⑧に関しては許してください。彼らを入れるとそれこそ基準がグチャグチャになってしまいます。
一応ライブの上手さなども評価基準ではありますが、基本売れてるアーティストは皆ライブが上手いので結局そこまで差は広がらなかったです
100位 トラヴィススコット
新陳代謝の激しいHIPHOP業界の中で、安定したヒット曲と名声を手にしているラッパー。従来のトラップビートに加えてサイケデリックな音使いが特徴的。若くして、既にレジェンド達とも比較されている存在だ。
99位 The 1975
2010年代のロックは冬の時代とも揶揄されるほど、シーンが盛り上がらずHIPHOPやR&Bに遅れをとっていた。彼らは、そんな中で、今まで見逃されてきた80'sのソフィエティポップに目をつけアーバンなサウンドを斬新に鳴らして、新時代のロックを提供した素晴らしいバンドである。
98位 カーティスメイフィールド
ニューソウルのアーティストの中でも特にファンク色と政治色が強い彼。日本での人気と知名度はあまり無いものの、HIPHOP勢からも多大なリスペクトを受けており、黒人のエンパワーメントの歴史の中でも外せない存在だ。
97位 Avicii
EDMというジャンルは一般的な人気と反比例して、批評筋からの評価は残念ながら低い。Aviciiはデヴィットゲッタが完成させたEDMのフォーマットをさらにもう一段階引き上げた漢だ。『wake me up』含むナンバーは未だに根強い人気を誇ってるし、ドロップとブレイクの旨味を最大限引き出す手腕はもっと評価されてもいいはず。
96位 バットバニー
近年の謎のレゲトンブームの中で、2022年に見事シーンを制した覇者。必ずしもレゲトン一辺倒ではなく、ボサノヴァやインディーポップなどの要素も大胆に含んでいて、よりプログレッシブな表現を目指している。またコラボレーションにも積極的で業界を盛り上げようとする真摯な姿勢も伺える。
95位 デュラン・デュラン
ニューロマンティックの象徴ともいうべき存在。華やかなシンセポップと奇抜な服装はかつて一世を風靡した。

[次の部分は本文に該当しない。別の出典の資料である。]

(** Reachability verdicts are earned.  Whatever signals arrive about whatever
    peers, a peer counts as reachable only after a dial-back or an outbound dial
    confirmed it on this connection, and as unreachable only after three failures in a
    row within five minutes with no sign of life since.  A confirmation, a sign of life,
    a disconnection and three such failures after a sign of life each take effect at
    once. *)
Theorem reachability_exact (p : Z) (evs : list (Z * Z * Signal)) :
  StronglySorted Z.le ((λ e, e.1.1) <$> evs) →
  let h := history p evs in
  let st := reach_status p (run reach_step ∅ evs) in
  (st = Reachable → confirmed_once h) ∧ (st = Unreachable → three_failures h) ∧
  (∀ pre t, h = pre ++ [(t, Confirmed)] → st = Reachable) ∧
  (∀ pre t, h = pre ++ [(t, Alive)] → st ≠ Unreachable) ∧
  (∀ pre t, h = pre ++ [(t, Gone)] → st = Unknown) ∧
  (∀ pre t1 t2 t3, h = pre ++ [(t1, Failed); (t2, Failed); (t3, Failed)] → t3 - t1 <= FAILURE_DECAY →
     pre = [] ∨ (∃ t s, last pre = Some (t, s) ∧ (s = Alive ∨ s = Gone)) → st = Unreachable).
Proof.
  intros Hs h st. pose proof (history_sorted p evs Hs) as Hh. unfold st, reach_status.
  rewrite reach_run_history, lookup_empty. fold h in Hh |- *. clearbody h. clear Hs evs st.
  pose proof (reach_fold_ok h Hh) as Hok. split_and!.
  - destruct (foldl _ _ h) as [r|]; [|done]. apply (Hok r eq_refl).
  - destruct (foldl _ _ h) as [r|]; [|done]. apply (Hok r eq_refl).
  - intros pre t ->. rewrite foldl_snoc. simpl. unfold set_status. by case_decide.
  - intros pre t ->. rewrite foldl_snoc. simpl. unfold liveness_success, set_status.
    repeat case_decide; simpl in *; congruence.
  - intros pre t ->. by rewrite foldl_snoc.
  - intros pre t1 t2 t3 -> Hd Hpre. rewrite foldl_app. apply three_failures_demote; [by apply fresh_run_after| |done].
    rewrite fmap_app in Hh. apply StronglySorted_app in Hh as (_ & _ & Hh). simpl in Hh.
    apply StronglySorted_inv in Hh as [Hh H1]. apply StronglySorted_inv in Hh as [_ H2].
    rewrite !Forall_cons in *. naive_solver.
Qed.

(** ** Concrete addresses *)

Module LocalDemo.

(** Subnets as an address and a prefix length. *)
Definition v4_in (n : Z * Z) (ip : Z) : bool := bool_decide (ip / 2 ^ (32 - n.2) = n.1 / 2 ^ (32 - n.2)).
Definition v6_in (n : Z * Z) (ip : Z) : bool := bool_decide (ip / 2 ^ (128 - n.2) = n.1 / 2 ^ (128 - n.2)).

Definition lan (k : Z) : Multiaddr := [Ip4 (192 * 2 ^ 24 + 168 * 2 ^ 16 + k); Tcp 1634].
Definition wan (k : Z) : Multiaddr := [Ip4 (8 * 2 ^ 24 + k); Tcp 1634].
Definition wan6 (k : Z) : Multiaddr := [Ip6 (0x2001 * 2 ^ 112 + k); Tcp 1634].

Definition events : list AddrEvent :=
  [EvNewListen (lan 5); EvNewListen (wan 1); EvNewListen (wan6 1); EvConfirmed (wan 2 ++ [P2p 9]); EvConfirmed (lan 7);
   EvConfirmed (wan6 2); EvPeerId 9].
Definition subnets : LocalSubnets (V4Net:=Z * Z) (V6Net:=Z * Z) :=
  add_subnet fst fst (NetV4 (192 * 2 ^ 24 + 168 * 2 ^ 16 + 5, 24)) (mkSubnets [] []).

Abbreviation state := (run addr_step (manager_new local_new [wan 3]) events).
Abbreviation advertised := (λ peer, addresses_for_peer v4_in v6_in [wan 2; wan6 2] peer subnets state).


Definition signals : list (Z * Z * Signal) :=
  [(1, 7, Alive); (2, 8, Confirmed); (3, 7, Failed); (4, 8, Failed); (5, 7, Failed); (100, 7, Failed)].

Lemma reachability_exact_witness :
  reach_status 7 (run reach_step ∅ signals) = Unreachable ∧ reach_status 8 (run reach_step ∅ signals) = Reachable ∧
  three_failures (history 7 signals) ∧ confirmed_once (history 8 signals).
Proof.
  assert (StronglySorted Z.le ((λ e, e.1.1) <$> signals)) as Hs by (repeat constructor; done).
  split; [vm_compute; reflexivity|]. split; [vm_compute; reflexivity|]. split.
  - apply (reachability_exact 7 signals Hs). vm_compute. reflexivity.
  - apply (reachability_exact 8 signals Hs). vm_compute. reflexivity.
Defined.

(** A confirmation keeps the start of the run it interrupts: three failures within
    two seconds that straddle the end of the old window do not demote the peer. *)
Example confirmation_keeps_window :
  reach_status 7 (run reach_step ∅ [(0, 7, Failed); (1, 7, Confirmed); (299, 7, Failed); (300, 7, Failed); (301, 7, Failed)])
  = Reachable.
Proof. vm_compute. reflexivity. Qed.

End LocalDemo.
(** A cancellation outlives the connection it was made for: after a connection of a
    peer closed without a pending exchange, the exchange of its next gossip dial is
    dropped although that connection is alive. *)
Theorem stale_cancellation_drops_exchange clock active pm p o peer nt t now :
  gt_pending t = [] →
  let t1 := ot_task (handle_input clock active pm (ConnectionClosed p o) t) in
  let t2 := ot_task (handle_input clock active pm (MarkGossipDial p) t1) in
  let t3 := ot_task (handle_input clock active pm (PeerActivated p peer nt) t2) in
  gt_pending t3 = [mkExchange p peer nt] ∧ (on_exchange_ready now active pm 0 t3).1 = [].
Proof.
  intros Hp t1 t2 t3.
  assert (gt_pending t1 = [] ∧ p ∈ gt_cancelled t1) as [H1 H2].
  { unfold t1. simpl. match goal with |- context [check_depth_change ?n ?a ?m ?x] => set (t0 := x) end.
    assert (gt_pending t0 = [] ∧ p ∈ gt_cancelled t0) as [E1 E2] by (unfold t0; destruct o; simpl; set_solver).
    clearbody t0. clear t1 t2 t3. pose (keeps := λ x : GossipTask, gt_pending x = [] ∧ p ∈ gt_cancelled x).
    assert (keeps (check_depth_change (clock 0%nat).1 active pm t0).2) as Hk.
    { unfold check_depth_change. destruct (detect_depth_decrease _ _) as [[[old new]|] last]; [|done].
      assert (∀ l acc, keeps acc.2 → keeps (foldl (depth_change_one (clock 0%nat).1 active pm old new) acc l).2) as H.
      { intros l. induction l as [|x l IH]; intros acc Ha; [done|]. simpl. apply IH. unfold depth_change_one.
        case_decide; [|done]. destruct (get_swarm_peer x pm); done. }
      by apply H. }
    by destruct (check_depth_change _ _ _ _). }
  clearbody t1. unfold t3, t2. simpl. rewrite decide_True by set_solver. simpl. rewrite H1. split; [done|].
  unfold on_exchange_ready. simpl. by rewrite decide_True.
Qed.
End gossip.

(** ** A node with a few storers *)

Lemma sort_desc_select : select_nth_ok (λ key _ l, sort_desc key l).
Proof.
  intros key k l _. split; [apply sort_desc_perm|]. intros i j Hi Hj.
  pose proof (sort_desc_sorted key l) as Hs. rewrite <-(take_drop k (sort_desc key l)) in Hs.
  apply StronglySorted_app in Hs as (Hs & _ & _). by apply Hs.
Qed.

Module GossipDemo.

(** A record is its overlay, addresses and signature; all were signed at time 900. *)
Abbreviation Rec := (Z * list Multiaddr * Z)%type.
Definition overlay (p : Rec) : Z := p.1.1.
Definition addrs (p : Rec) : list Multiaddr := p.1.2.
Definition signed_at (p : Rec) : Z := 900.
Definition prox (a b : Z) : Z := if decide (a = b) then 7 else (a + b) mod 4.
Definition powf (x _ : F64.f64) : F64.f64 := x.

Lemma prox_nonneg a : 0 <= prox 0 a.
Proof. unfold prox. case_decide; [done|]. apply Z.mod_pos_bound. lia. Qed.

Definition wan (k : Z) : Multiaddr := [Ip4 (8 * 2 ^ 24 + k); Tcp 1634; P2p k].
Definition lan (k : Z) : Multiaddr := [Ip4 (10 * 2 ^ 24 + k); Tcp 1634; P2p k].
Definition public_peer (k : Z) : Rec := (k, [wan k], 0).
Definition mixed_peer (k : Z) : Rec := (k, [wan k; lan k], 0).

Abbreviation new_manager := (pm_new (SwarmPeer:=Rec) overlay (B:=list Z) (prox 0) 3 1000 8 300 43200 PeerScore.scoring_default None None).
Abbreviation step := (pm_step (SwarmPeer:=Rec) overlay signed_at powf (prox 0) 3 EmptyString).

(** Storers 3, 7 and 11 of the neighbourhood and 2 beyond it; 7 has a private address. *)
Definition manager : PeerManager :=
  run step new_manager
    ((λ p, (1001, OpConnected p Storer Registry.Inbound TrustNormal)) <$> [public_peer 3; mixed_peer 7; public_peer 11; public_peer 2]).

Lemma manager_is_ok : pm_mid overlay (prox 0) 3 None manager.
Proof.
  unfold manager. apply (run_invariant step (λ _, True)); [|apply pm_new_ok; [lia|apply prox_nonneg]|].
  - intros. apply pm_step_ok; [lia|apply prox_nonneg|done].
  - by apply Forall_true.
Qed.

Abbreviation select := (λ (key : nat → Z) (_ : nat) (l : list nat), sort_desc key l).
Abbreviation Task := (GossipTask (SwarmPeer:=Rec) (CC:=ListCache Z CooldownState) (CB:=ListCache Z GossiperBudget)).
Abbreviation fresh := (task_new gossip_config_default : Task).
Definition task : Task := with_depths 3 3 fresh.
Abbreviation input := (handle_input overlay signed_at addrs snd IntakeDemo.hash prox 0 3 31 select).
Abbreviation told := (λ acts, (λ a, (ga_to a, overlay <$> ga_peers a)) <$> acts).


Lemma distant_selection_witness :
  overlay <$> (select_for_distant prox 0 select 2 manager).*1 = [2; 3; 7; 11] ∧
  (∀ p b, (p, b) ∈ select_for_distant prox 0 select 2 manager → ∃ o e, pm_peers manager !! o = Some e ∧ p = pe_peer e ∧
     b = prox 0 o ∧ cell_get (pe_node_type e) = Storer ∧ pm_banned_set manager !! o = None).
Proof.
  split; [vm_compute; reflexivity|]. apply (distant_selection prox 0 select 2 manager sort_desc_select).
Defined.
(* ===== verification/Handshake.v ===== *)
(** * The handshake

    Models [swarm/net/handshake/src/]: the message codecs ([codec/]), the exchange
    of both sides ([protocol.rs]) with its admission gate ([admission.rs]), the
    cache of the node's own signed record ([cache.rs], [behaviour.rs]), and the
    per-connection handler ([handler.rs]).  A message is the generated protobuf
    struct; what a stream delivers, and the outcome of each send and close, are
    inputs. *)

From S2P Require Import Prelude.
From S2P Require Import Primitives.
From S2P Require Import LocalNet.
From S2P Require Import GossipIntake.
From S2P Require Import PeerRecord.
From S2P Require Import Registry.

Record ProtoPeer := mkProtoPeer {
  pp_multiaddrs : list Z;
  pp_signature : list Z;
  pp_overlay : list Z;
  pp_nonce : list Z;
  pp_timestamp : Z;
  pp_chequebook : list Z;
}.

Record Syn := mkSyn { syn_observed : list Z }.
Record Ack := mkAck { ack_address : option ProtoPeer; ack_network : Z; ack_storer : bool; ack_welcome : string }.
Record SynAck := mkSynAck { sa_syn : option Syn; sa_ack : option Ack }.

Inductive AdmissionRejection := Saturated | Blocklisted | OversaturatedNeighborhood.
Inductive AdmissionDecision := Accept | Reject (r : AdmissionRejection).

Inductive HandshakeError :=
| HsTimeout
| HsConnectionClosed
| HsNetworkIdMismatch
| HsMissingField (field : string)
| HsFieldTooLong (field : string) (max actual : Z)
| HsInvalidData
| HsInvalidMultiaddr (e : MultiAddrError)
| HsInvalidSignature
| HsInvalidPeer (e : SwarmPeerError)
| HsInvalidOverlay
| HsInvalidObservedAddress
| HsProtobuf
| HsIo
| HsUpgrade
| HsAdmissionRejected (r : AdmissionRejection).

Definition MAX_WELCOME_MESSAGE_CHARS : Z := 140.

(** [chars().count()]: the bytes of a UTF-8 string that start a character. *)
Fixpoint char_count (s : string) : Z :=
  match s with
  | EmptyString => 0
  | String b s => (if decide (Z.land (Z.of_N (Ascii.N_of_ascii b)) 0xC0 = 0x80) then 0 else 1) + char_count s
  end.

Section handshake.
Context `{RE : RecordEnv Key Signature}.
Abbreviation Peer := (SwarmPeer Signature).
Implicit Types (peer : Peer) (i : Identity Key).

(** ** Codecs *)

Definition decode_syn (proto : Syn) : result HandshakeError Multiaddr :=
  addrs ← map_err HsInvalidMultiaddr (deserialize_multiaddrs (syn_observed proto));
  ok_or (HsMissingField "observed_multiaddr") (head addrs).

Definition encode_syn (observed : Multiaddr) : Syn := mkSyn (to_vec observed).

Definition node_type_from_wire (storer : bool) : SwarmNodeType := if storer then Storer else Client.
Definition node_type_to_wire (t : SwarmNodeType) : bool := bool_decide (t = Storer).

Definition encode_swarm_peer peer : ProtoPeer :=
  mkProtoPeer (serialize_multiaddrs (sp_multiaddrs peer)) (sig_bytes (sp_signature peer)) (sp_overlay peer) (sp_nonce peer)
    (sp_timestamp peer) (default [] (sp_chequebook peer)).

Definition swarm_peer_from_proto (proto : option ProtoPeer) (network : Z) : result HandshakeError Peer :=
  proto ← ok_or (HsMissingField "address") proto;
  if decide (length (pp_overlay proto) ≠ 32%nat) then Err HsInvalidOverlay
  else if decide (length (pp_nonce proto) ≠ 32%nat) then Err HsInvalidData
  else
    signature ← ok_or HsInvalidSignature (sig_from (pp_signature proto));
    map_err HsInvalidPeer
      (parse (mkWire Signature (pp_multiaddrs proto) signature (pp_overlay proto) (pp_nonce proto) (pp_timestamp proto)
                (pp_chequebook proto)) network None).

Definition welcome_message_from_proto (value : Ack) : result HandshakeError string :=
  let n := char_count (ack_welcome value) in
  if decide (MAX_WELCOME_MESSAGE_CHARS < n) then Err (HsFieldTooLong "welcome_message" MAX_WELCOME_MESSAGE_CHARS n)
  else Ok (ack_welcome value).

Definition decode_ack (proto : Ack) (network : Z) : result HandshakeError (Peer * SwarmNodeType * string) :=
  if decide (ack_network proto ≠ network) then Err HsNetworkIdMismatch
  else
    peer ← swarm_peer_from_proto (ack_address proto) network;
    welcome ← welcome_message_from_proto proto;
    Ok (peer, node_type_from_wire (ack_storer proto), welcome).

Definition encode_ack peer (t : SwarmNodeType) (welcome : string) (network : Z) : Ack :=
  mkAck (Some (encode_swarm_peer peer)) network (node_type_to_wire t) welcome.

Definition decode_synack (proto : SynAck) (network : Z) : result HandshakeError (Multiaddr * Peer * SwarmNodeType * string) :=
  syn ← ok_or (HsMissingField "syn") (sa_syn proto);
  observed ← decode_syn syn;
  ack ← ok_or (HsMissingField "ack") (sa_ack proto);
  if decide (ack_network ack ≠ network) then Err HsNetworkIdMismatch
  else
    peer ← swarm_peer_from_proto (ack_address ack) network;
    welcome ← welcome_message_from_proto ack;
    Ok (observed, peer, node_type_from_wire (ack_storer ack), welcome).

Definition encode_synack (observed : Multiaddr) peer (t : SwarmNodeType) (welcome : string) (network : Z) : SynAck :=
  mkSynAck (Some (encode_syn observed)) (Some (encode_ack peer t welcome network)).

(** ** The exchange *)

Definition validate_observed_addr (observed : Multiaddr) (expected : Z) : result HandshakeError unit :=
  match extract_peer_id observed with
  | Some pid => if decide (pid = expected) then Ok tt else Err HsInvalidObservedAddress
  | None => Err HsInvalidObservedAddress
  end.

Definition select_local_addrs (additional : list Multiaddr) (observed : Multiaddr) : list Multiaddr * bool :=
  let addrs := filter (λ a, a ≠ observed) additional in
  match addrs with [] => ([observed], true) | _ => (addrs, false) end.

Definition prepare_local_peer (now : Z) i (observed : Multiaddr) : result HandshakeError Peer :=
  let '(addrs, _) := select_local_addrs [] observed in
  map_err HsInvalidPeer (sign i addrs now None).
(* ===== verification/Hive.v ===== *)
(** * Hive: gossip of peer records

    Models [swarm/net/hive/src/] and [swarm/net/handler-core/src/lib.rs]: the sharded
    cache of validated records ([cache.rs]), validation of a batch and the reader
    with its rate limit ([protocol.rs], [codec.rs]), the per-connection handler
    ([handler.rs]) and the behaviour ([behaviour.rs]); and the two ends of it in
    [topology/src/]: [broadcast_peers] and [on_hive_peers_received].  Batches of
    several connections are validated at once on blocking threads; [worker_step] is
    one locked access to the cache by one of them. *)

From S2P Require Import Prelude.
From S2P Require Import Primitives.
From S2P Require Import LocalNet.
From S2P Require Import GossipIntake.
From S2P Require Import PeerRecord.
From S2P Require Import Registry.
From S2P Require Import RateLimiter.
From S2P Require Import Handshake.

(** [slice::chunks]: pieces of [n] elements, the last one shorter. *)
Fixpoint chunks_loop {A} (fuel n : nat) (l : list A) : list (list A) :=
  match fuel, l with
  | S fuel, _ :: _ => take n l :: chunks_loop fuel n (drop n l)
  | _, _ => []
  end.

Definition chunks {A} (n : nat) (l : list A) : list (list A) := chunks_loop (length l) n l.

Definition MAX_BATCH_SIZE : nat := 30.
Definition HIVE_INBOUND_QUOTA : Quota := n_every 128 (60 * 1000000000).
Definition INBOUND_SUBSTREAM_QUOTA : Quota := n_every 4 (20 * 1000000000).
Definition MAX_PENDING_BROADCASTS : nat := 16.
Definition PEER_CACHE_CAPACITY : Z := 256.
Definition SHARD_COUNT : Z := 8.

Inductive ValidationFailure :=
| OverlayLength
| SignatureFormat
| NonceLength
| PeerValidation (e : SwarmPeerError)
| SelfOverlay
| MissingPeerId.

Inductive InboundPolicy := Forward | Discard.

(** [HivePeerHandler] of the two roles. *)
Definition learn_and_dial : InboundPolicy := Forward.
Definition discard_silently : InboundPolicy := Discard.

Inductive ProtocolStreamError := PsConnectionClosed | PsProtobuf | PsIo | PsTimeout | PsNegotiationFailed | PsUpgrade.

Inductive DialReason := ForDiscovery | ForBootnode | ForTrusted | ForCommand.

#[global] Instance DialReason_eq_dec : EqDecision DialReason.
Proof. solve_decision. Defined.

(** ** The handler core *)

Record HandlerCore {E : Type} := mkCore {
  hc_pending_events : list E;
  hc_rate_limiter : RateLimiter;
  hc_outbound_pending : bool;
}.
Arguments HandlerCore : clear implicits.
Arguments mkCore {E}.

Section core.
Context {E : Type}.
Implicit Types (c : HandlerCore E).

Definition core_new (q : Quota) : HandlerCore E := mkCore [] (rl_new q) false.
Lemma prepared_addrs addrs keep sorted factor : prepare_filtered ip_version addrs keep = Some (sorted, factor) →
  sorted ≠ [] ∧ Forall (λ x, x ∈ addrs ∧ keep x = true) sorted.
Proof.
  unfold prepare_filtered. set (l := _ ++ _ ++ _). intros H. assert (sorted = l ∧ l ≠ []) as [-> Hl] by (destruct l; by simplify_eq).
  split; [done|]. apply Forall_forall. intros x Hx. unfold l in Hx.
  rewrite !elem_of_app, !list_elem_of_filter in Hx. destruct Hx as [(_&H1&?)|[(_&H1&?)|(_&H1&?)]]; (split; [done|]); by apply Is_true_true.
Qed.

Lemma dial_known peer ck s o e : pm_peers (tb_pm s) !! o = Some e → pe_peer e = peer → overlay_of peer = o →
  let s' := dial (KnownTarget peer) ForDiscovery ck s in
  dialled o s s' ∧ (tb_actions s' = tb_actions s ∨ ∃ a, tb_actions s' = tb_actions s ++ [a] ∧ dials_record o s a).
Proof.
  intros He Hpeer Ho s'. assert (Hrefl : ∀ net g a, let s1 := mkBehaviour net (tb_pm s) (tb_queues s) (tb_local s) (tb_subnets s) (tb_reach s)
    (tb_dial_rate s) (tb_timer s) (tb_resolving s) (tb_closes s) (tb_public_dials s) (tb_received s) a g in dialled o s s1).
  { intros net g a. split; simpl; eauto. }
  unfold s', dial. destruct (target_peer_id (KnownTarget peer)) as [p|] eqn:Ep; [|split; [by destruct s; apply Hrefl|by left]].
  destruct (is_peer_tracked p (tb_net s)); [split; [by destruct s; apply Hrefl|by left]|].
  cbn [target_overlay target_addrs]. destruct (try_reserve_dial _ _ _ _) as [ok r]. destruct ok; cbn [negb]; [|split; [apply Hrefl|by left]].
  set (s1 := on_net _ s). destruct (prepare_and_start _ _ _ _ _ _ _ _ _) as [res d] eqn:E.
  assert (Hok : ∀ q addrs f, res = Ok (q, addrs, f) → addrs ≠ [] ∧ Forall (λ x, x ∈ multiaddrs peer ∧
    can_dial v4_contains v6_contains (dial_capability s) x (tb_subnets s) = true) addrs).
  { intros q addrs f ->. unfold prepare_and_start in E. destruct (check_id _ _ _) as [[u|[]] d1]; [|done|done].
    destruct (is_tracked _ _ _); [done|]. destruct (prepare_filtered _ _ _) as [[sorted factor]|] eqn:Ef; [|done].
    apply prepared_addrs in Ef. by simplify_eq. }
  clear E. destruct res as [[[q addrs] f]|err].
  - rewrite decide_True by done. split; [apply Hrefl|]. right. exists (ActDial p addrs). split; [done|].
    destruct (Hok q addrs f eq_refl). exists e, p, addrs. by rewrite Hpeer.
  - destruct err; try (split; [apply Hrefl|by left]). rewrite Ho. split; [|by left].
    split; try done; simpl; [apply (failure_peers (ck_secs ck) o (tb_pm s) o)|..].
    + intros x Hx. by apply (failure_peers (ck_secs ck) o (tb_pm s) x).
    + apply failure_peers.
Qed.

Abbreviation pending s := (cq_pending (tb_queues s)).
Abbreviation qs_ok := (queues_ok proximity max_po).

Lemma pop_pending q o q' : qs_ok q → pop_candidate q = (Some o, q') →
  o ∈ cq_pending q ∧ cq_pending q' = cq_pending q ∖ {[o]} ∧ cq_max_per_bin q' = cq_max_per_bin q ∧
  ∀ queue, cq_bins q' !! Z.to_nat (bin_for proximity max_po o) = Some queue → Z.of_nat (length queue) < cq_max_per_bin q.
Proof.
  intros [Hb Hq Hp]. unfold pop_candidate, pop_next. pose proof (pop_deepest_spec (cq_bins q)) as Hs.
  destruct (pop_deepest _) as [[p bins]|]; [|done]. intros [= -> <-]. destruct Hs as (n&queue&E&->&_).
  destruct (Hq _ _ E) as (_&Hlen&Hmem). pose proof (Hmem o ltac:(left)) as Hn. subst n. cbn [cq_pending cq_max_per_bin cq_bins].
  split_and!; [apply Hp; eexists; split; [exact E|left]|done|done|]. intros k Hk.
  rewrite list_lookup_insert_eq in Hk by (by eapply lookup_lt_Some). injection Hk as <-. simpl in Hlen. lia.
Qed.

Lemma pop_empty q q' : qs_ok q → pop_candidate q = (None, q') → cq_pending q = ∅.
Proof.
  intros [Hb Hq Hp]. unfold pop_candidate, pop_next. pose proof (pop_deepest_spec (cq_bins q)) as Hs.
  destruct (pop_deepest _) as [[p bins]|]; [done|]. intros _. apply set_eq. intros o. rewrite Hp. split; [|set_solver].
  intros (queue&E&Hin). destruct (Hs (Z.to_nat (bin_for proximity max_po o))); simplify_eq; by apply not_elem_of_nil in Hin.
Qed.

(** A candidate that was popped finds its place again. *)
Lemma requeue_popped q o q' : 0 <= cq_max_per_bin q → qs_ok q → pop_candidate q = (Some o, q') →
  qs_ok (requeue_candidate proximity max_po o q') ∧ cq_pending (requeue_candidate proximity max_po o q') = cq_pending q ∧
  cq_max_per_bin (requeue_candidate proximity max_po o q') = cq_max_per_bin q.
Proof.
  intros Hc Hq Hpop. destruct (pop_pending q o q' Hq Hpop) as (Ho&Hp&Hm&Hroom). pose proof (pop_candidate_ok _ _ q o q' Hq Hpop) as Hq'.
  destruct (requeue_candidate_ok proximity max_po Hmax Hprox q' o) as [H1 H2]; [lia|done|]. split_and!; [done| |congruence].
  unfold requeue_candidate, push_candidate, queue_push. rewrite decide_False by (rewrite Hp; set_solver).
  destruct (cq_bins q' !! _) as [queue|] eqn:E.
  2: { exfalso. apply lookup_ge_None in E. rewrite (qo_bins _ _ _ Hq') in E. pose proof (Hprox o). unfold num_bins, bin_for in E. lia. }
  specialize (Hroom queue eq_refl). rewrite (evict_oldest_spec proximity max_po Hmax Hprox) by lia. cbn [snd cq_pending].
  replace (length (queue ++ [o]) - Z.to_nat (cq_max_per_bin q'))%nat with 0%nat by (rewrite length_app; simpl; lia).
  rewrite Hp. simpl. apply set_eq. intros x. destruct (decide (x = o)) as [->|]; set_solver.
Qed.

80'sリバイバルであまり再評価されなかったのは痛いが、MTVをふんだんに活用した彼らの躍進はその後のヘアメタルのシーンに大きな影響を与えた。
94位 コールドプレイ
人気だけでいえば間違いなく現代のロックバンドでトップクラスなのだが、『yellow』から『vila da vila』までの極端な音楽性の変化だったりスーパーボウルのパフォーマンスの印象もあってか、どうしてもキョロ充的なイメージを持ってしまう。それでも安定したヒット曲を送り続けてるのは間違いない。
93位 パール・ジャム
グランジブームの一角を担ったものの、ニルヴァーナが語られすぎたせいで、逆に過小評価されすぎてるPJ。グランジバンドの中でもハードロックやブルース色が強く、高い演奏力を誇る。
シリアスな社会問題を歌詞にしたり、シングルを出さないという武骨な姿勢も評価が高い。
ライブパフォーマンスもクオリティが高く、観客との一体感を大切にし、毎回異なるセットリストでファンを楽しませている。
92位 ストーン・ローゼズ
UKロック史においてこのバンドの存在は欠かせない。80年代の後半のイギリスは、ニューウェーブのブームが一通り治まり、それに取って変わってアシッドハウスというクラブミュージックが社会現象ともいうべき人気になった。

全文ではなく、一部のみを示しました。